## What the exercise asks
Look through the records below for the line with "apply truthy_string in Ht." and the line with "(** ** The content skipper *)", then return those lines and all lines between, exactly.

## Collected data
Lemma dispatch_guard_ok (ev ev' : event) (p p' : page) :
  guard_ok (onbeforeunload p) ->
  dispatchS ev p = Some (p', ev') ->
  guard_ok (onbeforeunload p').
Proof.
  intros Hg Hd.
  destruct (dispatch_preserves (fun _ => True) (fun _ => True)
              (fun q => guard_ok (onbeforeunload q)) (fun _ _ => True))
    with (ev := ev) (p := p) as (q & ev1 & Hq & HJ & _); try done.
  - intros l q e q' e' v _ HJ Hc Hcall. split; [|done].
    destruct (leaf_guard _ _ _ _ _ _ _ Hc Hcall)
      as [-> | [[_ ->] | [_ [-> | ->]]]]; unfold guard_ok; eauto.
  - congruence.
Qed.

(** C3: in every state reachable from page load by dispatching events
    (and by changes to the elements from outside the script),
    [window.onbeforeunload] is null, or the guard installed by the
    textarea input handler ([() => this.value || null]), or the guard
    installed by the invalid branch of the submit handler
    ([() => true]). *)
Theorem unload_guard_invariant (p : page) :
  reachableS p ->
  onbeforeunload p = JNull
  \/ (exists this, onbeforeunload p = JFun (ValueGuard this))
  \/ onbeforeunload p = JFun AlwaysGuard.
Proof.
  induction 1 as [ns | p p' Hp IH Hstep].
  - left. unfold load. by destruct (install_frame (Page ns [] JNull []))
      as (_ & -> & _).
  - destruct Hstep as [ev q q' ev' Hd | n e q].
    + by apply (dispatch_guard_ok ev ev' q q').
    + exact IH.
Qed.


(** ** The submit handler *)

(** C1: when the form has a descendant [#user_content_edit] whose
    value is non-empty (truthy; for a string that is [truthy_string])
    and [isValidText] rejects it, the submit handler shows exactly
    one notification, the localized forbidden-characters message with
    severity "error", leaves [() => true] in the unload hook, which
    warns on every unload, cancels the event and returns false. *)
Theorem submit_invalid_blocks (this userInput : nat) (ev : event) (p : page) :
  querySelector p this sel_user_content_edit = Some userInput ->
  truthy (get_value p userInput) = true ->
  isValidText (get_value p userInput) = false ->
  exists p',
    submitS this ev p = (p', preventDefault ev, JBool false)
    /\ effects p'
       = (effects p
          ++ [Notified (gettext "this content includes forbidden characters.")
                "error"])%list
    /\ onbeforeunload p' = JFun AlwaysGuard
    /\ beforeunload p' = Some (JBool true)
    /\ defaultPrevented (preventDefault ev) = true
    /\ nodes p' = nodes p /\ listeners p' = listeners p.
Proof.
  intros Hq Ht Hv. unfold submit_handler.
  change (querySelector (set_onbeforeunload JNull p) this sel_user_content_edit)
    with (querySelector p this sel_user_content_edit).
  rewrite Hq.
  change (get_value (set_onbeforeunload JNull p) userInput)
    with (get_value p userInput).
  rewrite Ht, Hv. simpl. eexists. repeat split.
Qed.

(** C2: the submit handler clears the unload hook before it does
    anything else: its outcome is the one it has on the page with the
    hook already null, and the hook it leaves is null or [() => true],
    never the one it found.  When the form has no descendant
    [#user_content_edit], or that element's value is empty (falsy),
    or [isValidText] accepts it, the handler changes nothing but the
    hook, which it leaves null: no notification, the event not
    cancelled, nothing returned. *)
Theorem submit_clears_guard (this : nat) (ev : event) (p : page) :
  submitS this ev p = submitS this ev (set_onbeforeunload JNull p)
  /\ (onbeforeunload (submitS this ev p).1.1 = JNull
      \/ onbeforeunload (submitS this ev p).1.1 = JFun AlwaysGuard)
  /\ (querySelector p this sel_user_content_edit = None
      \/ (exists userInput,
            querySelector p this sel_user_content_edit = Some userInput
            /\ (truthy (get_value p userInput) = false
                \/ isValidText (get_value p userInput) = true)) ->
      submitS this ev p = (set_onbeforeunload JNull p, ev, JUndefined)
      /\ beforeunload (set_onbeforeunload JNull p) = None).
Proof.
  split; [reflexivity|]. split.
  - unfold submit_handler. repeat case_match; simpl; auto.
  - unfold submit_handler.
    change (querySelector (set_onbeforeunload JNull p) this sel_user_content_edit)
      with (querySelector p this sel_user_content_edit).
    intros [-> | (u & -> & H)]; [done|].
    change (get_value (set_onbeforeunload JNull p) u) with (get_value p u).
    destruct H as [-> | ->]; [done|].
    by destruct (truthy (get_value p u)).
Qed.

(** ** The unsaved-edit guard *)

(** C5: the input handler of the guarded textareas puts
    [() => this.value || null] into the unload hook.  Whenever the
    page unloads with that guard in place, the guard returns a truthy
    value exactly if the textarea's value is then non-empty, and it
    returns null when the value is empty. *)
Theorem input_arms_value_guard (this : nat) (ev : event) (p : page) :
  arm_guard_handler this ev p
  = (set_onbeforeunload (JFun (ValueGuard this)) p, ev, JUndefined)
  /\ forall q : page,
       onbeforeunload q = JFun (ValueGuard this) ->
       exists r,
         beforeunload q = Some r
         /\ truthy r = truthy (get_value q this)
         /\ (truthy (get_value q this) = false -> r = JNull)
         /\ forall s, get_value q this = JStr s ->
              (s ≠ "" -> r = JStr s /\ truthy r = true)
              /\ (s = "" -> r = JNull).
Proof.
  split; [reflexivity|]. intros q Hq.
  exists (value_guard this q). unfold beforeunload. rewrite Hq.
  split; [reflexivity|]. unfold value_guard, js_or.
  destruct (truthy (get_value q this)) eqn:Ht.
  - split; [done|]. split; [done|].
    intros s Hs. rewrite Hs in Ht |- *.
    apply truthy_string in Ht. split; [|done].
    intros _. split; [done|]. by apply truthy_string.
  - split; [done|]. split; [done|].
    intros s Hs. rewrite Hs in Ht. split; [|done].
    intros Hne. apply truthy_string in Hne. congruence.
Qed.

(** ** The content skipper *)

(** C8: called on an element whose [data-href] attribute holds [X],
    the click handler calls [location.replace] once, with exactly
    [X], and does nothing else. *)
Theorem skipper_replaces_location (this : nat) (ev : event) (p : page)
    (e : element) (X : string) :
  nodes p !! this = Some e ->
  attributes e !! "data-href" = Some X ->
  skipper_handler this ev p = (emit (Replaced (JStr X)) p, ev, JUndefined)
  /\ effects (skipper_handler this ev p).1.1
     = (effects p ++ [Replaced (JStr X)])%list.
Proof.
  intros He HX. unfold skipper_handler, getAttribute.
  rewrite He. simpl. rewrite HX. done.
Qed.

(** ** The invalid-input reset *)

(** C9: after the input handler has run on an element, the element's
    class list does not contain "is-invalid"; its other classes are
    the ones it had. *)
Theorem input_removes_is_invalid (this : nat) (ev : event) (p : page)
    (e : element) :
  nodes p !! this = Some e ->
  exists e',
    nodes (invalid_reset_handler this ev p).1.1 !! this = Some e'
    /\ ("is-invalid" ∉ classList e')
    /\ (forall k, k ≠ "is-invalid" ->
          (k ∈ classList e') <-> (k ∈ classList e))
    /\ matches (invalid_reset_handler this ev p).1.1 this sel_input_invalid
       = false.
Proof.
  intros He. exists (classList_remove "is-invalid" e).
  change ((invalid_reset_handler this ev p).1.1)
    with (update_node this (classList_remove "is-invalid") p).
  assert (nodes (update_node this (classList_remove "is-invalid") p) !! this
          = Some (classList_remove "is-invalid" e)) as Hn.
  { rewrite nodes_update_node, decide_True by done. by rewrite He. }
  assert ("is-invalid" ∉ classList (classList_remove "is-invalid" e)) as Hnot.
  { simpl. intros [H _]%list_elem_of_filter. done. }
  split; [done|]. split; [done|]. split.
  - intros k Hk. simpl. rewrite list_elem_of_filter.
    split; [by intros [_ H] | intros H; by split].
  - unfold matches. rewrite Hn. simpl.
    unfold compound_matches. cbn [c_classes forallb].
    rewrite (bool_decide_eq_false_2 _ Hnot). simpl.
    by rewrite andb_false_r.
Qed.

(** ** The keypress handler *)

(** Two calling conventions that agree on the events of interest
    give the same dispatch. *)
Section Agree.
Variables call1 call2 : closure -> nat -> event -> page -> option result.
Variable E : event -> Prop.
Hypothesis agree : forall c this ev p,
  E ev -> call1 c this ev p = call2 c this ev p.
Hypothesis E_kept : forall c this ev p p' ev' v,
  E ev -> call1 c this ev p = Some (p', ev', v) -> E ev'.

Lemma invoke_all_agree (ls : list listener) (ev : event) (p : page) :
  E ev -> invoke_all call1 ls ev p = invoke_all call2 ls ev p.
Proof.
  revert ev p. induction ls as [|l ls IH]; intros ev p HE; simpl; [done|].
  rewrite <- agree by done.
  destruct (call1 _ _ _ _) as [[[q ev1] v]|] eqn:Hc; [|done].
  apply IH. eapply E_kept; eauto.
Qed.

Lemma invoke_all_E (ls : list listener) (ev ev' : event) (p p' : page) :
  E ev -> invoke_all call1 ls ev p = Some (p', ev') -> E ev'.
Proof.
  revert ev p. induction ls as [|l ls IH]; intros ev p HE; simpl.
  - by intros [= <- <-].
  - destruct (call1 _ _ _ _) as [[[q ev1] v]|] eqn:Hc; [|done].
    apply IH. eapply E_kept; eauto.
Qed.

## Answer to the exercise
    apply truthy_string in Ht. split; [|done].
    intros _. split; [done|]. by apply truthy_string.
  - split; [done|]. split; [done|].
    intros s Hs. rewrite Hs in Ht. split; [|done].
    intros Hne. apply truthy_string in Hne. congruence.
Qed.

(** ** The content skipper *)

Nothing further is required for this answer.